A button cell used in watches functions as following
Zn(s) + Ag₂O(s) + H₂O(l) ⇌ 2Ag(s) + Zn²⁺ (aq) + 20H^- (aq)
If half cell potentials are
Zn²⁺(aq) + 2e^- → Zn(s); E° = -0.76 V
Ag₂O(s) + H₂O(l) + 2e^- → 2Ag(s) + 20H^-(aq),
E° = 0.34 V
The cell potential will be

• A. 1.10 V
• B. 0.42 V
• C. 0.84 V
• D. 1.34 V

Answer 1

The Correct Option is A

To find the cell potential of the given electrochemical cell, we use the formula for calculating the standard cell potential:

E_{\text{cell}}^{\circ} = E_{\text{cathode}}^{\circ} - E_{\text{anode}}^{\circ}

In this scenario, the half-reactions provided are:

• Anode reaction: \text{Zn}^{2+}(aq) + 2e^{-} \rightarrow \text{Zn}(s) with E^{\circ} = -0.76 \, \text{V}
• Cathode reaction: \text{Ag}_{2}\text{O}(s) + \text{H}_{2}\text{O}(l) + 2e^{-} \rightarrow 2\text{Ag}(s) + 2\text{OH}^{-}(aq) with E^{\circ} = 0.34 \, \text{V}

From these equations, Zn/Zn²⁺ serves as the anode, and Ag₂O/Ag as the cathode in a galvanic cell.

Plug the given values into the standard cell potential formula:

E_{\text{cell}}^{\circ} = 0.34 \, \text{V} - (-0.76 \, \text{V}) = 0.34 \, \text{V} + 0.76 \, \text{V} = 1.10 \, \text{V}

Thus, the standard cell potential for this electrochemical process is 1.10 V.

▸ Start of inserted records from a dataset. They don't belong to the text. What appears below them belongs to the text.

(** X6: a write that fits touches [message[0 .. len]] and nothing else:
    the bytes behind the terminator keep what earlier writes left there,
    the array keeps its size, and the counter and the mutex are as before. *)
Theorem dev_write_frame (st : tdlchar) (buffer : list Z) :
  length (message st) = MESSAGE_SIZE ->
  (length buffer < MESSAGE_SIZE)%nat ->
  exists st',
    dev_write st buffer = Done (st', Z.of_nat (length buffer)) /\
    drop (S (length buffer)) (message st') = drop (S (length buffer)) (message st) /\
    length (message st') = MESSAGE_SIZE /\
    numberOpens st' = numberOpens st /\
    tdlchar_mutex st' = tdlchar_mutex st.
Proof.
  intros Hmsg Hlen. exists (written st buffer).
  split; [by apply dev_write_inside|]. split; [|split; [by apply written_message_length|done]].
  simpl. replace (0 :: drop (S (length buffer)) (message st))
    with ([0] ++ drop (S (length buffer)) (message st)) by reflexivity.
  rewrite app_assoc. apply drop_app_length'.
  rewrite length_app, length_map. simpl. lia.
Qed.

Lemma dev_write_frame_witness :
  exists st1 st2,
    dev_write init_state [104; 101; 108; 108; 111] = Done (st1, 5) /\
    dev_write st1 [104; 105] = Done (st2, 2) /\
    drop 3 (message st2) = drop 3 (message st1) /\
    take 6 (message st2) = [72; 73; 0; 76; 79; 0].
Proof.
  destruct (dev_write_frame init_state [104; 101; 108; 108; 111])
    as (st1 & Hw1 & _ & Hlen1 & _); [reflexivity|vm_compute; lia|].
  destruct (dev_write_frame st1 [104; 105])
    as (st2 & Hw2 & Hrest & _); [exact Hlen1|vm_compute; lia|].
  exists st1, st2. split; [exact Hw1|]. split; [exact Hw2|]. split; [exact Hrest|].
  assert (Hst1 : st1 = written init_state [104; 101; 108; 108; 111]).
  { rewrite dev_write_inside in Hw1 by (reflexivity || (vm_compute; lia)). congruence. }
  assert (Hst2 : st2 = written st1 [104; 105]).
  { rewrite dev_write_inside in Hw2 by (exact Hlen1 || (vm_compute; lia)). congruence. }
  rewrite Hst2, Hst1. reflexivity.
Defined.

(** X7: write then read, for any payload that fits: the read copies the
    transformed payload up to its first zero byte (all of it when there is
    none), leaves the rest of the caller's memory alone, empties the store
    and returns 0. *)
Theorem write_then_read (st : tdlchar) (buffer dst : list Z) (len : Z) :
  length (message st) = MESSAGE_SIZE ->
  (length buffer < MESSAGE_SIZE)%nat ->
  (cstring_length buffer <= length dst)%nat ->
  exists st1 st2,
    dev_write st buffer = Done (st1, Z.of_nat (length buffer)) /\
    dev_read st1 dst len =
      (st2, take (cstring_length buffer) (map toupper buffer)
            ++ drop (cstring_length buffer) dst, 0) /\
    size_of_message st2 = 0.
Proof.
  intros Hmsg Hlen Hdst.
  exists (written st buffer), (drained (written st buffer)).
  split; [by apply dev_write_inside|]. split; [|reflexivity].
  pose proof (cstring_length_le buffer) as Hle. unfold MESSAGE_SIZE in Hlen.
  rewrite dev_read_copied by (simpl; lia).
  rewrite written_stored. simpl. rewrite Nat2Z.id. reflexivity.
Qed.

Lemma write_then_read_witness :
  exists st1 st2,
    dev_write opened [104; 105; 0; 120] = Done (st1, 4) /\
    dev_read st1 [1; 2; 3; 4; 5] 5 = (st2, [72; 73; 3; 4; 5], 0) /\
    size_of_message st2 = 0.
Proof.
  apply (write_then_read opened [104; 105; 0; 120] [1; 2; 3; 4; 5] 5).
  - reflexivity.
  - vm_compute. lia.
  - vm_compute. lia.
Defined.

(** ** More on the read protocol *)

(** X8: a read from an empty store cannot fail: with [size_of_message] at 0
    it copies nothing, leaves the caller's memory and the device as they
    are and returns 0, even when no byte of the destination is writable. *)
Theorem dev_read_empty (st : tdlchar) (buffer : list Z) (len : Z) :
  size_of_message st = 0 ->
  dev_read st buffer len = (st, buffer, 0).
Proof.
  intros Hsz. rewrite dev_read_copied by (rewrite Hsz; simpl; lia).
  unfold stored, drained. rewrite Hsz. simpl.
  destruct st as [m s n mu]. simpl in Hsz. subst s. reflexivity.
Qed.

Lemma dev_read_empty_witness :
  dev_read opened [] 256 = (opened, [], 0).
Proof. apply (dev_read_empty opened [] 256). reflexivity. Defined.

(** X9: a read never alters the array: whether the copy succeeds or
    faults, every byte of [message] is as before (a successful read resets
    the length only), and the counter and the mutex are untouched. *)
Theorem dev_read_keeps_array (st : tdlchar) (buffer : list Z) (len : Z) :
  message (fst (fst (dev_read st buffer len))) = message st /\
  numberOpens (fst (fst (dev_read st buffer len))) = numberOpens st /\
  tdlchar_mutex (fst (fst (dev_read st buffer len))) = tdlchar_mutex st /\
  (size_of_message (fst (fst (dev_read st buffer len))) = 0 \/
   size_of_message (fst (fst (dev_read st buffer len))) = size_of_message st).
Proof.
  destruct (dev_read_state st buffer len) as [-> | ->]; simpl; auto.
Qed.

(** X10: a faulting read is not all-or-nothing for the caller: when fewer
    bytes are writable at the destination than the message has, the
    writable bytes are all overwritten with the start of the message, the
    call returns [-EFAULT] and the device keeps the message. *)
Theorem dev_read_partial_copy (st : tdlchar) (buffer : list Z) (len : Z) :
  0 <= size_of_message st < 2 ^ 15 ->
  (length buffer < Z.to_nat (size_of_message st))%nat ->
  dev_read st buffer len = (st, take (length buffer) (message st), - C.EFAULT).
Proof. apply dev_read_faulted. Qed.

Lemma dev_read_partial_copy_witness :
  dev_read (written opened abc) [7; 7] 256 = (written opened abc, [65; 66], - C.EFAULT).
Proof.
  apply (dev_read_partial_copy (written opened abc) [7; 7] 256).
  - simpl. lia.
  - vm_compute. lia.
Defined.

(** X11: a read can be retried after a fault: the failed read leaves the
    message in place, and a following read into a destination with room
    for it copies the whole stored message and empties the store. *)
Theorem dev_read_retry (st : tdlchar) (small dst : list Z) (len len' : Z) :
  0 <= size_of_message st < 2 ^ 15 ->
  (length small < Z.to_nat (size_of_message st))%nat ->
  (Z.to_nat (size_of_message st) <= length dst)%nat ->
  snd (dev_read st small len) = - C.EFAULT /\
  dev_read (fst (fst (dev_read st small len))) dst len' =
  (drained st, stored st ++ drop (Z.to_nat (size_of_message st)) dst, 0).
Proof.
  intros Hsz Hsmall Hdst. rewrite dev_read_faulted by done. simpl.
  split; [reflexivity|]. by apply dev_read_copied.
Qed.

Lemma dev_read_retry_witness :
  snd (dev_read (written opened abc) [7; 7] 2) = - C.EFAULT /\
  dev_read (fst (fst (dev_read (written opened abc) [7; 7] 2))) [1; 2; 3; 4] 4 =
  (drained (written opened abc), [65; 66; 67; 4], 0).
Proof.
  apply (dev_read_retry (written opened abc) [7; 7] [1; 2; 3; 4] 2 4).
  - simpl. lia.
  - vm_compute. lia.
  - vm_compute. lia.
Defined.

(** ** More invariants of the message store *)

(** Induction over a run, with the data-model invariant at hand. *)
Lemma run_preserves (P : tdlchar -> Prop) :
  (forall st o st', wf_state st -> P st -> step st o = Done st' -> P st') ->
  forall ops st st',
    wf_state st /\ no_lowercase st -> P st -> run ops st = Done st' -> P st'.
Proof.
  intros Hstep. induction ops as [|o ops IH]; intros st st' Hinv HP Hrun; simpl in Hrun.
  - injection Hrun as <-. exact HP.
  - destruct (step st o) as [st1|] eqn:Hst; [|discriminate]. simpl in Hrun.
    apply (IH st1 st'); [|eapply Hstep; [apply Hinv|exact HP|exact Hst]|exact Hrun].
    eapply step_invariant; eassumption.
Qed.

(** What a defined [strlen] tells about the array. *)
Lemma strlen_Done s : forall n,
  strlen s = Done n ->
  (n < length s)%nat /\ s !! n = Some 0 /\ no_zero_byte (take n s) /\
  cstring_length s = n.
Proof.
  induction s as [|c s IH]; intros n Hn; simpl in Hn; [discriminate|].
  destruct (c =? 0) eqn:Hc.
  - injection Hn as <-. apply Z.eqb_eq in Hc. subst c. simpl.
    split; [lia|]. split; [reflexivity|]. split; [constructor|reflexivity].
  - destruct (strlen s) as [k|] eqn:Hk; [|discriminate]. simpl in Hn.
    injection Hn as <-. destruct (IH k eq_refl) as (Hlt & Hz & Hnz & Hlen).
    simpl. rewrite Hc. split; [lia|]. split; [exact Hz|].
    split; [constructor; [by apply Z.eqb_neq|exact Hnz]|by rewrite Hlen].
Qed.

(** X12: the data-model invariant holds in every state the driver reaches
    from its initial state without leaving the array: [message] has its
    256 bytes and [size_of_message] is between 0 and 255. *)
Theorem reachable_well_formed (ops : list op) (st : tdlchar) :
  run ops init_state = Done st ->
  length (message st) = MESSAGE_SIZE /\ 0 <= size_of_message st <= 255.
Proof.
  intros Hrun.
  destruct (run_invariant ops init_state st init_state_invariant Hrun) as [Hwf _].
  exact Hwf.
Qed.

Lemma reachable_well_formed_witness :
  exists st,
    run [Open 1; Write (replicate 255 97); Write abc; Read [] 0] init_state = Done st /\
    length (message st) = MESSAGE_SIZE /\ 0 <= size_of_message st <= 255.
Proof.
  eexists. split; [by_running|].
  apply (reachable_well_formed [Open 1; Write (replicate 255 97); Write abc; Read [] 0]).
  by_running.
Defined.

The correct answer is 1.10 V, which matches with the given correct option.

Explanation:

• In this electrochemical cell, the metal zinc is oxidized (loses electrons), while silver oxide (Ag₂O) is reduced (gains electrons).
• The positive potential indicates a spontaneous reaction, which is typical for galvanic cells.

Concepts Used:

• The standard electrode potential measures the individual potential of a reversible electrode at standard conditions, which is crucial in predicting the direction of electron flow.
• The overall cell potential is the difference between the reduction potential of the cathode and that of the anode.